Finally there will be no public at the Tokyo Games. Two weeks after the flame of the Games of the XXXII Olympiad burns in the cauldron, the organizers of the multisport event have decided to prohibit the presence of the public at the event, as requested by the health authorities and a wide segment of public opinion . The decision, announced by the Minister for the Games Tamayo Marukawa, comes after this Thursday, Japanese Prime Minister Yoshihide Suga declared a new state of emergency for Tokyo, the fourth since the health crisis began.
The delta variant of the virus – detected for the first time in India and highly contagious – has been causing an upturn in infections in the Japanese capital since the end of June, which already accounts for two thirds of the total infections registered in Japan. Faced with the possibility of a new massive outbreak in the Tokyo city, this Thursday the Japanese Government, the Organizing Committee of the Games, the International Olympic Committee (IOC), the International Paralympic Committee and the Tokyo metropolitan headquarters have met to review whether Finally, the decision made last month to allow a maximum capacity of 10,000 spectators or if that amount was reconsidered was upheld. In March the presence of foreign fans had already been vetoed and today it is confirmed that the Japanese will not be able to attend the sporting event either.
That cap was set following the Suga administration’s policy of restricting the number of spectators at large events to 50% of venue capacity and under the premise that the Tokyo municipality was not in a state of emergency. The Japanese capital was scheduled to put an end to some “near-emergency” measures adopted last month this Sunday, but after 920 new covid-19 infections were recorded on Wednesday (the highest number since May 13, when In the middle of the fourth wave it registered 1,010), the Government has decided to take a step back and decree a state of emergency from July 12 to August 22. The Games will enter fully in that period.
The ban on the presence of fans in competitions is the last blow for the Tokyo 2020 Summer Olympics, postponed one year due to the outbreak of the pandemic and whose organization has become a real obstacle course. The news, however, was an open secret. The Asahi Shimbun newspaper announced on Tuesday that everything pointed to the fact that at the opening ceremony on July 23 at the National Stadium only members of honor, basically members of the IOC, of the “Olympic family” will be able to attend the inaugural show and parade. and high positions.
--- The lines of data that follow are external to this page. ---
(** X12: on amounts that are exact for the library (whole numbers
    adding up to less than 2^53) the daily series conserves the amounts:
    the row of a date carries the sum of the amounts of the Pending rows
    of that date, which is also their int64 sum, and the rows together
    carry the pending total of the risk summary. *)
Theorem daily_series_sums_pending_amounts (df : DataFrame) :
  sums_are_exact (map Amount (records df)) ->
  (forall d y,
     In (d, y) (daily_pending df) ->
     let on_that_date :=
       map Amount (filter (fun r => Invoice_Date r =? d)
                          (filter is_pending (records df))) in
     (y == sum_amounts on_that_date)%Q /\
     (y == inject_Z (sum_int64 (int64_cells on_that_date)))%Q) /\
  (sum_amounts (map snd (daily_pending df))
   == sum_amounts (map Amount (filter is_pending (records df))))%Q.
Proof.
  intros Hexact. split.
  - intros d y Hin. cbv zeta.
    assert (Hy : (y == sum_amounts (map Amount
                        (filter (fun r => Invoice_Date r =? d)
                                (filter is_pending (records df)))))%Q).
    { destruct (daily_pending_dates df) as [Hsorted _].
      rewrite <- (amount_on_row d y (daily_pending df) Hsorted Hin).
      unfold daily_pending. rewrite groupby_sum_amount_on, pending_cells.
      rewrite amount_on_records. reflexivity. }
    split; [exact Hy|]. rewrite Hy.
    apply exact_sum_is_int64_sum.
    apply sums_are_exact_filter. now apply sums_are_exact_filter.
  - unfold daily_pending. rewrite groupby_sum_total, pending_cells.
    rewrite map_map. simpl. reflexivity.
Qed.

Lemma daily_series_witness :
  sums_are_exact (map Amount (records two_invoices)) /\
  In (day (-3), 40 # 1) (daily_pending two_invoices) /\
  (40 # 1 == sum_amounts (map Amount
                (filter (fun r => Invoice_Date r =? day (-3))
                        (filter is_pending (records two_invoices)))))%Q.
Proof.
  assert (E : sums_are_exact (map Amount (records two_invoices))).
  { split; [repeat constructor | vm_compute; reflexivity]. }
  assert (H : In (day (-3), 40 # 1) (daily_pending two_invoices)).
  { vm_compute. left. reflexivity. }
  split; [exact E|]. split; [exact H|].
  exact (proj1 (proj1 (daily_series_sums_pending_amounts two_invoices E) _ _ H)).
Defined.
In addition, earlier in the week the Sapporo authorities appealed to citizens not to attend the marathon and marching races, given the risk of COVID-19 infections spiked. The capital of the northern island of Hokkaido will host the 20- and 50-kilometer Olympic walking events and the marathon from August 5-8. The prefecture remains under a state of emergency and, according to the local news agency Kyodo News, its governor, Naomichi Suzuki, had asked the promoters of the summer event to impose restrictions to prevent crowds from gathering along the streets. through which the athletes will pass. The Organizing Committee of the Tokyo 2020 Summer Olympic Games had already agreed on Tuesday together with the Sapporo and Hokkaido authorities to limit population movements to minimize the risks of infection.
The torch relay, which began at the end of March in the northeastern prefecture of Fukushima, arrives in Tokyo on Friday also amid new restrictions. The metropolitan government has announced that the main streets of the central districts have been excluded from the path of the flame and that spectators will not be allowed in any area, with the exception of the islands. Around 1,300 of the flame bearers initially summoned will not participate in the tour of the Japanese capital. The readjustment will involve holding small closed-door ceremonies to carry out the replacement.
Despite the fact that the IOC and the Organizing Committee have insisted on their commitment that the event be held with security guarantees, the recent increase in cases continues to generate more skepticism among the Japanese, who question the relevance of two events of such magnitude in such an adverse situation. Researchers from the National Institute of Infectious Diseases calculate that, if strict measures are not decreed, daily cases would skyrocket to more than 1,500 by the end of July and 2,000 in August, which could cause saturation of the health system.
11,000 Olympians and 4,400 Paralympians from 200 countries are expected to participate and, according to organizers, 80% of athletes and sports personnel will be vaccinated. To date, more than 50 million doses have been administered in the host nation, with only 14.51% of the population fully vaccinated.